(Records from a data collection)
+---+

(* ===== verification/DataModel.v ===== *)
(** The interface of the data-model crate the engine is built on: field values
    and records, as far as conditions and tags use them.

    The crate is code outside the repository.  [Value] has the variants the
    exhaustive code names; the payload types that are not text or numbers are
    those of a [ValueTypes] instance. *)
From Stdlib Require Import ZArith Lia String.
From stdpp Require Import prelude strings.
From S2P Require Import Prelude.
Local Open Scope string_scope.
Local Open Scope list_scope.
Local Open Scope Z_scope.

(** [PartialOrd] (with its [PartialEq]) and the wildcard test of
    [orion_exp::WildcardMatcher]: [matches pattern candidate]. *)
Class Comparable (T : Type) := {
  partial_eq : T -> T -> bool;
  partial_cmp : T -> T -> option comparison;
  matches : T -> T -> bool;
}.

(** The payload types of other crates, with their order. *)
Class ValueTypes := {
  Time : Type;
  Float : Type;
  IpNet : Type;
  IpAddr : Type;
  Array : Type;
  Object : Type;
  time_comparable : Comparable Time;
  float_comparable : Comparable Float;
  ipaddr_comparable : Comparable IpAddr;
  ipnet_eqb : IpNet -> IpNet -> bool;
}.
#[export] Existing Instance time_comparable.
#[export] Existing Instance float_comparable.
#[export] Existing Instance ipaddr_comparable.

Inductive Value `{ValueTypes} :=
  | Null | Ignore_ (* an [Ignore] value *)
  | Chars (s : string) | Symbol (s : string)
  | TimeV (t : Time) | BoolV (b : bool)
  | IntV (n : Z) | BigUint (n : N) | Hex (n : N) | FloatV (x : Float)
  | IpNetV (n : IpNet) | IpAddrV (a : IpAddr)
  | Domain (s : string) | Email (s : string) | Url (s : string)
  | IdCard (s : string) | MobilePhone (s : string)
  | ArrayV (l : Array) | ObjV (o : Object)
  | OtherV (discriminant : Z).

(** A field and a record of fields. *)
Class DataApi `{ValueTypes} (F R : Type) := {
  get_name : F -> string;
  get_value : F -> Value;
  from_chars : string -> string -> F;
  from_int : string -> Z -> F;
  items : R -> list F;
  field : R -> string -> option F;
  append : R -> F -> R;
  remove_field : R -> string -> bool * R;
}.

(** The documented behaviour: a field is the first item of its name, [append]
    adds at the end, [remove_field] removes one item of the name or answers
    that there is none. *)
Class DataLaws `{DataApi F R} := {
  from_chars_name k v : get_name (from_chars k v) = k;
  from_chars_value k v : get_value (from_chars k v) = Chars v;
  from_int_name k n : get_name (from_int k n) = k;
  field_first r k : field r k = head (filter (fun f => get_name f = k) (items r));
  append_items r f : items (append r f) = items r ++ [f];
  remove_field_spec r k :
    match remove_field r k with
    | (true, r') => exists l f l', items r = l ++ f :: l' /\ get_name f = k /\ items r' = l ++ l'
    | (false, r') => r' = r /\ Forall (fun f => get_name f <> k) (items r)
    end;
}.

(** ** A concrete instance: a record is a list of named values *)

Definition z_comparable : Comparable Z :=
  {| partial_eq := Z.eqb; partial_cmp a b := Some (Z.compare a b); matches := Z.eqb |}.

Definition list_types : ValueTypes :=
  {| Time := Z; Float := Z; IpNet := Z; IpAddr := Z; Array := unit; Object := unit;
     time_comparable := z_comparable; float_comparable := z_comparable; ipaddr_comparable := z_comparable;
     ipnet_eqb := Z.eqb |}.

Fixpoint remove_first {A} (k : string) (l : list (string * A)) : bool * list (string * A) :=
  match l with
  | [] => (false, [])
  | f :: r => if String.eqb f.1 k then (true, r)
              else let '(b, r) := remove_first k r in (b, f :: r)
  end.

Definition list_api : DataApi (H := list_types) (string * Value (H := list_types))
                        (list (string * Value (H := list_types))) :=
  {| get_name := fst; get_value := snd;
     from_chars k v := (k, Chars v); from_int k n := (k, IntV n);
     items r := r; field r k := head (filter (fun f => f.1 = k) r);
     append r f := r ++ [f]; remove_field r k := remove_first k r |}.

Lemma remove_first_spec {A} k (l : list (string * A)) :
  match remove_first k l with
  | (true, r') => exists a f b, l = a ++ f :: b /\ f.1 = k /\ r' = a ++ b
  | (false, r') => r' = l /\ Forall (fun f => f.1 <> k) l
  end.
Proof.
  induction l as [|f l IH]; [by split|]. cbn [remove_first]. destruct (String.eqb_spec f.1 k) as [<-|Hne].
  - by exists [], f, l.
  - destruct (remove_first k l) as [[] r'].
    + destruct IH as (a & g & b & -> & <- & ->). by exists (f :: a), g, b.
    + destruct IH as [-> Hl]. split; [done|]. by constructor.
Qed.

Lemma list_laws : DataLaws (H0 := list_api).
Proof. split; try done. intros r k. apply remove_first_spec. Qed.
(* ===== verification/Expr.v ===== *)
(** Conditions: expression trees, their evaluators and the cache of compiled
    wildcard patterns ([crates/orion_exp/src]), and their use on data records
    ([crates/wp-data-utils/src/{compare,conditions}.rs]).

    Compiling and matching one wildcard pattern is the [wildmatch] crate's. *)
From Stdlib Require Import ZArith Lia String.
From stdpp Require Import prelude strings gmap.
From S2P Require Import Prelude DataModel.
Local Open Scope string_scope.
Local Open Scope list_scope.
Local Open Scope Z_scope.

(** ** Operators and their symbols *)

Inductive LogicOperator := OpAnd | OpOr | OpNot.
Inductive CmpOperator := OpWe | OpEq | OpNe | OpGt | OpGe | OpLt | OpLe.

(** [LogicSymbolProvider] and [CmpSymbolProvider] of one symbol type. *)
Record SymbolProvider := mkSymbols {
  symbol_and : string; symbol_not : string; symbol_or : string;
  symbol_eq : string; symbol_we : string; symbol_ne : string;
  symbol_ge : string; symbol_gt : string; symbol_le : string; symbol_lt : string;
  symbol_var : string -> string;
}.

Definition SQLSymbol : SymbolProvider :=
  mkSymbols "and" "not" "or" "=" "=" "!=" ">=" ">" "<=" "<" (fun name => name).

Definition RustSymbol : SymbolProvider :=
  mkSymbols "&&" "!" "||" "==" "=*" "!=" ">=" ">" "<=" "<" (fun name => ("$" ++ name)%string).

Definition symbol_logic (S : SymbolProvider) (op : LogicOperator) : string :=
  match op with OpAnd => symbol_and S | OpOr => symbol_or S | OpNot => symbol_not S end.

Definition symbol_cmp (S : SymbolProvider) (op : CmpOperator) : string :=
  match op with
  | OpWe => symbol_we S | OpEq => symbol_eq S | OpNe => symbol_ne S
  | OpGt => symbol_gt S | OpGe => symbol_ge S | OpLt => symbol_lt S | OpLe => symbol_le S
  end.

(** ** Expression trees *)

Record Comparison (T : Type) := mkComparison {
  var_name : string; compare_op : CmpOperator; right_const : T }.
Arguments mkComparison {T}.
Arguments var_name {T}.
Arguments compare_op {T}.
Arguments right_const {T}.

Inductive Expression (T : Type) :=
  | Logic (l : LogicalExpress T)
  | Compare (c : Comparison T)
with LogicalExpress (T : Type) :=
  | mkLogical (op : LogicOperator) (lhs : option (Expression T)) (rhs : Expression T).
Arguments Logic {T}.
Arguments Compare {T}.
Arguments mkLogical {T}.

Definition Comparison_new {T} (op : CmpOperator) (name : string) (target : T) : Comparison T :=
  mkComparison name op target.

Definition logical_op {T} (e : LogicalExpress T) : LogicOperator := let '(mkLogical op _ _) := e in op.

(** [LogicalBuilder]: its fields are those of the node [build] makes. *)
Record LogicalBuilder (T : Type) := mkBuilder {
  b_operator : LogicOperator; b_left : option (Expression T); b_right : Expression T }.
Arguments mkBuilder {T}.
Arguments b_operator {T}.
Arguments b_left {T}.
Arguments b_right {T}.

Definition builder_and {T} (l r : Expression T) : LogicalBuilder T := mkBuilder OpAnd (Some l) r.
Definition builder_or {T} (l r : Expression T) : LogicalBuilder T := mkBuilder OpOr (Some l) r.
Definition builder_not {T} (r : Expression T) : LogicalBuilder T := mkBuilder OpNot None r.
Definition build {T} (b : LogicalBuilder T) : Expression T :=
  Logic (mkLogical (b_operator b) (b_left b) (b_right b)).

(** ** Display *)

Section Display.
Context {T : Type}.
Variable S : SymbolProvider.
Variable show : T -> string.

Definition fmt_comparison (c : Comparison T) : string :=
  (symbol_var S (var_name c) ++ " " ++ symbol_cmp S (compare_op c) ++ " " ++ show (right_const c))%string.

Fixpoint fmt_expression (e : Expression T) : string :=
  match e with
  | Logic l => fmt_logical l
  | Compare c => fmt_comparison c
  end
with fmt_logical (e : LogicalExpress T) : string :=
  let '(mkLogical op lhs rhs) := e in
  ((match lhs with
    | Some l =>
        match l with
        | Logic v => match logical_op v with
                     | OpNot => fmt_expression l ++ " "
                     | _ => "(" ++ fmt_expression l ++ ") "
                     end
        | Compare _ => fmt_expression l ++ " "
        end
    | None => ""
    end) ++
   (match rhs with
    | Logic v => match logical_op v with
                 | OpNot => symbol_logic S op ++ fmt_expression rhs
                 | _ => symbol_logic S op ++ " (" ++ fmt_expression rhs ++ ")"
                 end
    | Compare _ => symbol_logic S op ++ " " ++ fmt_expression rhs
    end))%string.
End Display.

(** ** Comparing two values *)

Definition is_gt (o : option comparison) : bool := match o with Some Gt => true | _ => false end.
Definition is_lt (o : option comparison) : bool := match o with Some Lt => true | _ => false end.
Definition is_ge (o : option comparison) : bool := match o with Some (Gt | Eq) => true | _ => false end.
Definition is_le (o : option comparison) : bool := match o with Some (Lt | Eq) => true | _ => false end.

(** [ValueComparator::compare_with] of a value with an order: the pattern of a
    wildcard is on the right. *)
Definition compare_with `{Comparable T} (self other : T) (op : CmpOperator) : bool :=
  match op with
  | OpWe => matches other self
  | OpEq => partial_eq self other
  | OpNe => negb (partial_eq self other)
  | OpGt => is_gt (partial_cmp self other)
  | OpGe => is_ge (partial_cmp self other)
  | OpLt => is_lt (partial_cmp self other)
  | OpLe => is_le (partial_cmp self other)
  end.

Definition default_compare `{Comparable T} (left right : T) (op : CmpOperator) : bool :=
  match op with
  | OpWe => matches right left
  | OpEq => partial_eq left right
  | OpNe => negb (partial_eq left right)
  | OpGt => is_gt (partial_cmp left right)
  | OpGe => is_ge (partial_cmp left right)
  | OpLt => is_lt (partial_cmp left right)
  | OpLe => is_le (partial_cmp left right)
  end.

(** ** Evaluation *)

(** [ValueGetter<T>] *)
Class ValueGetter (V T : Type) := getter_value : V -> string -> option T.

Section Evaluate.
Context {T V : Type} `{ValueGetter V T}.

(** The trait-based evaluators ([ConditionEvaluator]) and [cmp_is_true], which
    the code calls with the two branches of a node. *)
Section Trait.
Context `{Comparable T}.

Definition evaluate_comparison (c : Comparison T) (data : V) : bool :=
  match getter_value data (var_name c) with
  | Some var_obj => compare_with var_obj (right_const c) (compare_op c)
  | None => false
  end.

Definition cmp_is_true {E : Type} (eval : E -> bool) (op : LogicOperator) (lhs : option E) (rhs : E) : bool :=
  match op with
  | OpAnd => match lhs with
             | Some l => if eval l then eval rhs else false
             | None => eval rhs
             end
  | OpOr => match lhs with
            | Some l => if eval l then true else eval rhs
            | None => eval rhs
            end
  | OpNot => negb (eval rhs)
  end.

Fixpoint evaluate_expression (e : Expression T) (data : V) : bool :=
  match e with
  | Logic logic => evaluate_logical logic data
  | Compare compare => evaluate_comparison compare data
  end
with evaluate_logical (e : LogicalExpress T) (data : V) : bool :=
  let '(mkLogical op lhs rhs) := e in
  cmp_is_true (fun e => evaluate_expression e data) op lhs rhs.
End Trait.

(** The function-style evaluators: a getter and a comparator are passed.  The
    right branch is always evaluated, before the left one. *)
Section Functions.
Variable get : string -> option T.
Variable compare : T -> T -> CmpOperator -> bool.

Definition evaluate_cmp_with (c : Comparison T) : bool :=
  match get (var_name c) with
  | Some var => compare var (right_const c) (compare_op c)
  | None => false
  end.

Fixpoint evaluate_expression_with (e : Expression T) : bool :=
  match e with
  | Compare c => evaluate_cmp_with c
  | Logic l => evaluate_with l
  end
with evaluate_with (e : LogicalExpress T) : bool :=
  let '(mkLogical op lhs rhs) := e in
  match op with
  | OpAnd => let r := evaluate_expression_with rhs in
             match lhs with
             | Some l => evaluate_expression_with l && r
             | None => r
             end
  | OpOr => let r := evaluate_expression_with rhs in
            match lhs with
            | Some l => evaluate_expression_with l || r
            | None => r
            end
  | OpNot => negb (evaluate_expression_with rhs)
  end.
End Functions.

(** The same through a [ValueGetter]. *)
Definition evaluate_cmp_with_getter (compare : T -> T -> CmpOperator -> bool) (c : Comparison T) (get : V) : bool :=
  match getter_value get (var_name c) with
  | Some var => compare var (right_const c) (compare_op c)
  | None => false
  end.

Fixpoint evaluate_expression_with_getter (compare : T -> T -> CmpOperator -> bool) (e : Expression T) (get : V)
    : bool :=
  match e with
  | Compare c => evaluate_cmp_with_getter compare c get
  | Logic l => evaluate_with_getter compare l get
  end
with evaluate_with_getter (compare : T -> T -> CmpOperator -> bool) (e : LogicalExpress T) (get : V) : bool :=
  let '(mkLogical op lhs rhs) := e in
  match op with
  | OpAnd => let r := evaluate_expression_with_getter compare rhs get in
             match lhs with
             | Some l => evaluate_expression_with_getter compare l get && r
             | None => r
             end
  | OpOr => let r := evaluate_expression_with_getter compare rhs get in
            match lhs with
            | Some l => evaluate_expression_with_getter compare l get || r
            | None => r
            end
  | OpNot => negb (evaluate_expression_with_getter compare rhs get)
  end.
End Evaluate.

(** ** The cache of compiled patterns *)

Section Lru.
Context {W : Type}.
Variable wildmatch_new : string -> W.

Record Lru := mkLru { map_ : gmap string W; order : list string; cap : Z }.

Definition Lru_new (cap : Z) : Lru := mkLru ∅ [] cap.

(** [position] of the key, [remove] at it, [push] of the key it returns. *)
Definition touch (l : Lru) (key : string) : Lru :=
  match list_find (eq key) (order l) with
  | Some (pos, k) => mkLru (map_ l) (delete pos (order l) ++ [k]) (cap l)
  | None => l
  end.

(** [get_or_put]; the [unwrap] of a key that is contained cannot fail. *)
Definition get_or_put (l : Lru) (pat : string) : W * Lru :=
  match map_ l !! pat with
  | Some w => (w, touch l pat)
  | None =>
      let compiled := wildmatch_new pat in
      let '(m, o) :=
        if cap l <=? zlen (order l) then
          (match order l with old :: _ => delete old (map_ l) | [] => map_ l end, tail (order l))
        else (map_ l, order l) in
      (compiled, mkLru (<[pat := compiled]> m) (o ++ [pat]) (cap l))
  end.
End Lru.
Arguments Lru : clear implicits.

(** [lru_capacity_from_env]: at least 8, at most 4096, 256 by default. *)
Definition lru_capacity_from_env (env : option string) : Z :=
  match env ≫= parse_usize with
  | Some v => if 8 <=? v then Z.min v 4096 else 256
  | None => 256
  end.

+---+

### WORK INSTRUCTIONS
Look through the entries for lines containing the word "DataApi" and return each one.

### THE COMPLETED TASK
Class DataApi `{ValueTypes} (F R : Type) := {
Class DataLaws `{DataApi F R} := {
Definition list_api : DataApi (H := list_types) (string * Value (H := list_types))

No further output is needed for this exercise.